No, he couldn’t. He didn’t get it. But he knew that marrying Mallory again was the right thing to do. He sat down.

“So tell me how it feels.”

“Your inability to understand my emotions makes me feel like a freak. It got so bad that by the time you moved out I felt like I had to cry in the bathroom with the fan on even when I was the only one home.”

He stared at her. What on earth was she talking about?

“I was ashamed, Bray. Every single time pain welled up, I’d choke it back down. I hated that it was there, like it made me weak. And when I was happy or excited, you’d humor me.”

He didn’t remember it that way.

“You could never join me in being excited about anything,” she continued. “Like this afternoon, I told you the babies are okay and you just stood there. I was ready to climb to the roof and fly, or to laugh and dance. But I’d have been doing it alone. When I told you we were having girls, again you just stood there.

“I got nothing, Bray. And that’s fine for me now. With us being friends. But think what living with that would do to our baby girls. They’d grow up learning to curtail their excitement, their joy and their sorrow, too, because little girls have an inborn instinct to please their daddies. You might not mean to teach them that, but they’d take it all in on an instinctive level. Just as I did.”
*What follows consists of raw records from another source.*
(** * Metalness: reflectance models and the IOR fitter of metalness.cpp

    The program computes, for a table of metals given by their complex
    refractive index (n, k) at three wavelengths, the IOR setting of the
    VRayMtl material whose metallic Fresnel curve is closest to the physical
    one, together with two error scores.

    The source computes in C [float] and [double].  Every function below is
    written once, over an interface of the arithmetic the source uses, and is
    read in two ways:
    - [binary32]/[binary64]: IEEE-754 arithmetic, round to nearest even, as
      specified by [SpecFloat]; this reading is executable;
    - [xreal]: exact real arithmetic in which a division by zero or the
      square root of a negative number is undefined and stays undefined
      through every later operation, the way a NaN does.
    Identities between formulas are stated in the exact reading, where
    rounding plays no part; what the program does at a given input, the
    candidates of the sweep and its termination are stated in the IEEE
    reading; facts about the shape of the loops hold for both.

    The headers of the V-Ray SDK are not part of the sources.  The helpers
    the program takes from them are an interface ([SDK]); the clamp is
    written out for ordered arguments ([clamp]) and its value on a NaN is
    left open ([clamp_sdk]). *)

From Stdlib Require Import ZArith List Bool Reals Lra Lia Psatz String.
From Stdlib Require Import Floats.SpecFloat.
From Stdlib Require QArith.
Import ListNotations.

Set Implicit Arguments.

(** ** The arithmetic the source relies on *)

Class Arith (F : Type) : Type := {
  of_int : Z -> F;            (* conversion of an [int], also integer literals *)
  lit : Z -> Z -> F;          (* the decimal literal p/q in this format *)
  fadd : F -> F -> F;
  fsub : F -> F -> F;
  fmul : F -> F -> F;
  fdiv : F -> F -> F;
  fopp : F -> F;
  fsqrt : F -> F;
  fltb : F -> F -> bool       (* the C comparison [x < y] *)
}.

Declare Scope fl_scope.
Delimit Scope fl_scope with fl.
Infix "+" := fadd : fl_scope.
Infix "-" := fsub : fl_scope.
Infix "*" := fmul : fl_scope.
Infix "/" := fdiv : fl_scope.
Infix "<?" := fltb : fl_scope.
Notation "- x" := (fopp x) : fl_scope.

(** [double] next to [float]: [widen] is the implicit promotion, [narrow] the
    cast [float(x)]. *)
Class Widen (F D : Type) : Type := {
  widen : F -> D;
  narrow : D -> F
}.

(** *** IEEE-754 formats *)

Module IEEE.
Section Format.
Variables prec emax : Z.

Definition fromZ (z : Z) : spec_float := binary_normalize prec emax z 0 false.

(** Re-rounding of a value of another format into this one. *)
Definition convert (x : spec_float) : spec_float :=
match x with
| S754_finite s m e => binary_round prec emax s m e
| _ => x
end.

Definition literal (p q : Z) : spec_float :=
SFdiv prec emax (fromZ p) (fromZ q).
End Format.
End IEEE.

Inductive binary32 : Type := B32 (x : spec_float).
Inductive binary64 : Type := B64 (x : spec_float).

Definition b32_val (x : binary32) : spec_float := let 'B32 v := x in v.
Definition b64_val (x : binary64) : spec_float := let 'B64 v := x in v.

Definition b32_op2 (f : Z -> Z -> spec_float -> spec_float -> spec_float)
    (x y : binary32) : binary32 :=
  B32 (f 24%Z 128%Z (b32_val x) (b32_val y)).

Definition b64_op2 (f : Z -> Z -> spec_float -> spec_float -> spec_float)
    (x y : binary64) : binary64 :=
  B64 (f 53%Z 1024%Z (b64_val x) (b64_val y)).

#[export] Instance binary32_arith : Arith binary32 := {
  of_int z := B32 (IEEE.fromZ 24 128 z);
  lit p q := B32 (IEEE.literal 24 128 p q);
  fadd := b32_op2 SFadd;
  fsub := b32_op2 SFsub;
  fmul := b32_op2 SFmul;
  fdiv := b32_op2 SFdiv;
  fopp x := B32 (SFopp (b32_val x));
  fsqrt x := B32 (SFsqrt 24 128 (b32_val x));
  fltb x y := SFltb (b32_val x) (b32_val y)
}.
Okay. Wow. Braden didn’t have any idea what to make of that.

He stood. “So, just to be clear, you’re telling me that because I don’t get giddy or have crying fits, I’m not the right man for this family?”

It wasn’t really what she’d said. But it seemed pretty damned close.

“I’m telling you that we’re just too different, Bray, in a way that neither one of us can help.”

So she thought he wasn’t meant to ever have kids? Because he’d “rob them of their joy”?

That was another phrase from the counselor who’d done no good.

“I get excited,” he told her. He reminded her of the time he’d caught a twenty-pound bass on a camping trip they’d taken early on in their marriage.

“Of course you do. But when the chips are down, when something is really important, bone-deep important, you aren’t there.”

“Where am I?”

“I don’t know,” she said. “Believe me, I’ve tried to figure that one out. You just space, Bray. And that’s not wrong or bad. It’s what works for you. It just doesn’t work for me.”

Sit in the fire with her.

Go deep into the woods with her.

He recalled the therapist’s advice.

Mallory was right.

But it just wasn’t him.

Turning his back on the only life that made sense to him, Braden quietly let himself out.

Chapter Eighteen

Mallory felt awful. On what should have been one of the best days of her life she felt like total and complete crap.

The only consolation, if she could call it that, was that Braden wouldn’t be feeling the pain she’d caused him nearly as acutely as she did.

It killed her to hurt him.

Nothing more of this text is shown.